Animal Eyes Provide High-Tech Optical Inspiration

Brian Handwerk
for National Geographic News
December 5, 2005

Today's cutting-edge optical technologies could progress by leaps and bounds if scientists can better imitate animal-eye evolution spanning billions of years, two bioengineers report.

Using biology as inspiration, scientists hope to make advances in optics that would enhance camera and video technology, surveillance systems, missile defense, remote navigation, and even human vision aids.

"It's amazing to see the beauty of nature and see if we can apply this to everyday life," said Luke Lee, a bioengineer at the University of California, Berkeley.

Lee and Berkeley colleague Robert Szema wrote on the state of animal-eye optics research in a recent issue of the journal Science.

In his lab, Lee is refining three-dimensional polymer structures that can mimic the components of an eye, from lenses to light receptors. He believes soft, flexible polymers may be the key to replicating natural sight systems that outperform their mechanized competition.

"Many, many biologists have studied animals' eyes," Lee said. "Some of those studies are decades old. But they didn't have the tools to make the artificial structures that are now possible.
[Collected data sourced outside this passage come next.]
(* ===== verification/FsSafe.v ===== *)
(** What every operation of the file systems keeps, however it ends: the nodes are a tree of
    objects that are there, so no lookup ever follows a pointer to nothing. *)
From Stdlib Require Import Ascii String.
From S2P Require Import Prelude CString FsData Vfs Tmpfs Initramfs Fat32 FsInv VfsSpec VfsMount FsNodes TmpfsSpec FileSystems.

(** * The invariant *)

(** A name is a string in its array; the children are younger nodes, or none. *)
Definition name_ok (n : list Z) : Prop := length n = 16%nat /\ 0 ∈ n.
Definition kids_ok (s : fs_state) (k : Z) (l : list Z) : Prop :=
  length l = 16%nat /\ forall c, c ∈ l -> c <> 0 -> k < c /\ is_Some (vnodes s !! c).

Record tree_ok (s : fs_state) : Prop := {
  tr_next : 0 < next_key s;
  tr_vnode : forall k v, vnodes s !! k = Some v -> 0 < k < next_key s /\ 0 < internal v < next_key s /\ is_Some (inodes s !! internal v);
  tr_inode : forall k v i, vnodes s !! k = Some v -> inodes s !! internal v = Some i -> name_ok (i_name i) /\ kids_ok s k (childs i);
  tr_inj : forall k k' v v', vnodes s !! k = Some v -> vnodes s !! k' = Some v' -> internal v = internal v' -> k = k';
  tr_mount : forall k v, vnodes s !! k = Some v -> v_mount v <> 0 ->
    exists m, mounts s !! v_mount v = Some m /\ k < root m /\ is_Some (vnodes s !! root m);
  tr_fresh : forall k, next_key s <= k -> inodes s !! k = None /\ mounts s !! k = None;
  tr_root : rootfs s <> 0 /\ exists m, mounts s !! rootfs s = Some m /\ is_Some (vnodes s !! root m);
  tr_table : length (filesystems s) = 8%nat
}.

(** The invariant of the objects is stronger. *)
Lemma name_ok_holds n : length n = 16%nat -> holds n (upto0 n) -> name_ok n.
Proof. intros Hl [_ (r & E)]. split; [done|]. rewrite E. set_solver. Qed.

Lemma fs_ok_tree s : fs_ok s -> tree_ok s.
Proof.
  intros [[H1 H2 H3 H4 H5] Ht Hr]. split; try done.
  - intros k v Hv. destruct (H2 k v Hv) as (A & B & i & Hi & _). split_and!; [lia..|by exists i].
  - intros k v i Hv Hi. destruct (H2 k v Hv) as (_ & _ & j & Hj & Hok). assert (j = i) as -> by congruence.
    split; [apply name_ok_holds; apply Hok|]. split; [apply Hok|]. intros c Hc Hz. apply (io_childs s k i Hok).
    destruct (io_childs_pad s k i Hok) as (n & En). rewrite En in Hc. apply elem_of_app in Hc as [Hc|Hc]; [done|].
    apply elem_of_replicate in Hc as [-> _]. done.
  - intros k v Hv Hm. by destruct (H4 k v Hv Hm).
  - intros k Hk. by destruct (H5 k Hk) as (? & ? & _).
Qed.

(** * How the objects grow *)

(** Nothing but new nodes: they are mounted on nothing, and nothing is mounted on them. *)
Record ext (s s' : fs_state) : Prop := {
  ex_vnodes : forall k v, vnodes s !! k = Some v -> vnodes s' !! k = Some v;
  ex_new : forall k v, vnodes s' !! k = Some v -> vnodes s !! k = None -> next_key s <= k /\ next_key s <= internal v /\ v_mount v = 0;
  ex_inodes : forall k, is_Some (inodes s !! k) -> is_Some (inodes s' !! k);
  ex_next : next_key s <= next_key s';
  ex_mounts : mounts s' = mounts s;
  ex_root : rootfs s' = rootfs s
}.

Lemma ext_refl s : ext s s.
Proof. split; try done. congruence. Qed.
Lemma ext_trans s1 s2 s3 : ext s1 s2 -> ext s2 s3 -> ext s1 s3.
Proof.
  intros [A1 A2 A3 A4 A5 A6] [B1 B2 B3 B4 B5 B6]. split; [auto| |auto|lia|congruence|congruence].
  intros k v Hv Hn. destruct (vnodes s2 !! k) as [w|] eqn:E; [|destruct (B2 k v Hv E) as (? & ? & ?); split_and!; [lia|lia|done]].
  rewrite (B1 k w E) in Hv. injection Hv as ->. by apply A2.
Qed.
Lemma same_card_dir n : forall c, card_dir n s c -> card_dir n s' c.
Proof using Hsd Hi.
  induction n as [|n IH]; intros c; [done|]. intros (l & Hc & Hn & H16 & Hall). exists l.
  rewrite same_card_listing. split_and!; [by apply same_card_clusters|done|done|].
  eapply Forall_impl; [exact Hall|]. intros e [He Hd]. rewrite same_card_data. split; [done|]. intros. by apply IH, Hd.
Qed.

(** A tree keeps while its own objects do. *)
Hypotheses (lo hi : Z) (Ho : objs_ok s) (Hhi : next_key s <= hi)
  (Hv : forall x, lo <= x < hi -> vnodes s' !! x = vnodes s !! x)
  (Hn : forall x, lo <= x < hi -> inodes s' !! x = inodes s !! x)
  (Hf : forall x, lo <= x < hi -> fat_nodes s' !! x = fat_nodes s !! x)
  (Hb : forall x, lo <= x < hi -> blocks s' !! x = blocks s !! x).

Lemma same_node x e k j : node_is s lo x e k j -> node_is s' lo x e k j.
Proof using Type*.
  intros [H1 H2 H3 H4 H5 H6 H7 (b & H8 & H8l & H8c) H9 H10].
  destruct (ob_vnode s Ho x _ H1) as (Hx & Hk & _). cbn in Hk.
  assert (Hd : (data j).1 < hi).
  { destruct (Z.lt_ge_cases (data j).1 (next_key s)) as [|Hge]; [lia|]. destruct (ob_fresh s Ho _ Hge) as (_ & _ & _ & F). congruence. }
  split; try done.
  - by rewrite Hv by lia.
  - by rewrite Hn by lia.
  - by rewrite Hf, Hi by lia.
  - exists b. rewrite Hb, same_card_data by lia. done.
Qed.

Lemma same_tree_up n : forall xs c, tree_up n lo s xs c -> tree_up n lo s' xs c.
Proof using Type*.
  induction n as [|n IH]; intros xs c; [done|]. intros (l & Hc & Hlen & Hall). exists l. split; [by apply same_card_clusters|]. split; [done|].
  rewrite same_card_listing. eapply Forall2_impl; [exact Hall|]. intros x e (k & j & Hnode & Hsub).
  exists k, j. split; [by apply same_node|]. intros. by apply IH, Hsub.
Qed.
End SameCard.

Lemma tree_up_weaken n : forall lo lo' s xs c, lo' <= lo -> tree_up n lo s xs c -> tree_up n lo' s xs c.
Proof.
  induction n as [|n IH]; intros lo lo' s xs c Hlo; [done|]. intros (l & Hc & Hlen & Hall). exists l. split; [done|]. split; [done|].
  eapply Forall2_impl; [exact Hall|]. intros x e (k & j & [H1 H2 H3 H4 H5 H6 H7 H8 H9 H10] & Hsub).
  exists k, j. split; [split; try done; lia|]. intros Hd. by apply (IH lo), Hsub.
Qed.

(** * One entry *)

Definition entry_inode (k : Z) (e : sfn_entry) : inode :=
  let nm := upto0 (entry_name e) in
  Inode (entry_type e) (nm ++ 0 :: drop (S (length nm)) (replicate 16 0)) (replicate 16 0) (k + 2, 0) (file_size e).

(** The state after the node of [e] was put in the directory with the inode [i] at [kd]. *)
Definition entry_state (s : fs_state) (kd : Z) (i : inode) (e : sfn_entry) (b : list Z) : fs_state :=
  set_fat_nodes (<[next_key s + 1 := FatNode (entry_cluster e) (cluster_block (fat_info s) (entry_cluster e))]>)
    (attach (new_node s Fat32 0 (entry_inode (next_key s) e) (Some <$> b)) kd i (next_key s)).

Record entry_wf (e : sfn_entry) : Prop := {
  ew_name : Forall byte (sfn_name e) /\ (length (sfn_name e) <= 8)%nat;
  ew_ext : Forall byte (file_ext e) /\ (length (file_ext e) <= 3)%nat
}.

Lemma upto0_app_zero l : upto0 (l ++ [0]) = upto0 l.
Proof. induction l as [|c l IH]; [done|]. cbn. by rewrite IH. Qed.

Lemma holds_upto0 l : Forall byte l -> holds (l ++ [0]) (upto0 l).
Proof.
  unfold byte. induction l as [|c l IH]; intros Hl; [split; [apply nonzero_nil|by exists []]|].
  apply Forall_cons in Hl as [Hc Hl]. cbn. destruct (Z.eqb_spec c 0) as [->|]; [split; [apply nonzero_nil|by eexists]|].
  apply holds_cons; [lia|]. by apply IH.
Qed.

Lemma filter_len (l : list Z) : (length (filter (fun c : Z => c <> 32%Z) l) <= length l)%nat.
Proof. induction l as [|c l IH]; [cbn; lia|]. rewrite filter_cons. destruct (decide _); cbn; lia. Qed.

Lemma filter_byte (l : list Z) : Forall byte l -> Forall byte (filter (fun c => c <> 32) l).
Proof. intros Hl. apply Forall_forall. intros c [_ Hc]%list_elem_of_filter. by apply (proj1 (Forall_forall byte l) Hl). Qed.

Lemma entry_name_ok e : entry_wf e ->
  holds (entry_name e) (upto0 (entry_name e)) /\ (length (upto0 (entry_name e)) < 16)%nat.
Proof.
  intros [[N1 N2] [X1 X2]]. unfold entry_name.
  pose proof (filter_len (sfn_name e)). pose proof (filter_len (file_ext e)).
  set (base := filter _ (sfn_name e)) in *. set (ext := filter _ (file_ext e)) in *.
  assert (Hb : Forall byte base) by (by apply filter_byte). assert (Hx : Forall byte ext) by (by apply filter_byte).
  assert (G : forall l, Forall byte l -> (length l < 16)%nat -> holds (l ++ [0]) (upto0 (l ++ [0])) /\ (length (upto0 (l ++ [0%Z])) < 16)%nat).
  { intros l Hl Hn. rewrite upto0_app_zero. split; [by apply holds_upto0|]. pose proof (upto0_le l). lia. }
  destruct (negb _); [by apply G; [|lia]|].
  change (base ++ [46] ++ ext ++ [0]) with (base ++ ([46] ++ ext) ++ [0]). rewrite app_assoc. apply G.
  - apply Forall_app; split; [done|]. apply Forall_app; split; [|done]. constructor; [unfold byte; lia|constructor].
  - rewrite !length_app. cbn. lia.
Qed.

Lemma copy_full p b old s : p <> 0 -> blocks s !! p = Some old -> length old = 512%nat -> length b = 512%nat ->
  copy_to (p, 0) b BLOCK_SIZE s = Ok (tt, set_blocks (<[p := Some <$> b]>) s).
Proof.
  intros Hp Hb Ho Hl. unfold copy_to.
  assert (E : read_block (p, 0) s = Ok (old, s)).
  { unfold read_block. cbn [fst snd]. run (deref_ok blocks p s old Hp Hb). rewrite Ho. reflexivity. }
  run E. change (Z.to_nat BLOCK_SIZE) with 512%nat.
  run (pure_op_ok _ s _ (memcpy_ok old (Some <$> b) 512 ltac:(lia) ltac:(rewrite length_fmap; lia))).
  unfold modify, set_blocks. rewrite (take_ge (Some <$> b)) by (rewrite length_fmap; lia). rewrite (drop_ge old), app_nil_r by lia. reflexivity.
Qed.

Lemma read_data_ok idx p b old s : p <> 0 -> sd s !! s32 idx = Some b -> length b = 512%nat -> blocks s !! p = Some old ->
  length old = 512%nat -> read_data idx (p, 0) s = Ok (tt, set_blocks (<[p := Some <$> b]>) s).
Proof. intros Hp Hs Hl Hb Ho. unfold read_data. run (card_read_ok s idx b Hs). by apply (copy_full p b old). Qed.

Lemma block_bytes_ok p b s : p <> 0 -> blocks s !! p = Some (Some <$> b) -> length b = 512%nat ->
  block_bytes (p, 0) s = Ok (b, s).
Proof.
  intros Hp Hb Hl. unfold block_bytes, copy_from.
  assert (E : read_block (p, 0) s = Ok (Some <$> b, s)).
  { unfold read_block. cbn [fst snd]. run (deref_ok blocks p s _ Hp Hb). rewrite length_fmap, Hl. reflexivity. }
  run E. change (Z.to_nat BLOCK_SIZE) with 512%nat.
  run (pure_op_ok _ s _ (memcpy_ok (Some <$> replicate 512 0) (Some <$> b) 512 ltac:(rewrite length_fmap, length_replicate; lia) ltac:(rewrite length_fmap; lia))).
  rewrite <-fmap_take, <-fmap_drop, <-fmap_app, mapM_some, take_ge, drop_ge, app_nil_r by (rewrite ?length_replicate; lia). reflexivity.
Qed.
"[Now is] really a good time to figure out how to make complex three-dimensional structures, like compound eyes."

Flexible Camera Lenses?

Sight works when eyes admit light and focus the rays on some type of detector so that the brain can recognize images. Nature has many ways of accomplishing this goal depending on a critter's needs and habitat.

Humans have camera-type eyes, as do many fish, birds, and reptiles. These eyes use a single lens to focus images onto a light detector called a retina.

The human eye focuses at different distances by using tiny muscles to change the curvature of the eye's flexible crystalline lens. Changing the lens's curvature changes the focal length, so that images at different distances appear in focus.

Other animals use more unusual techniques adapted to their lifestyles.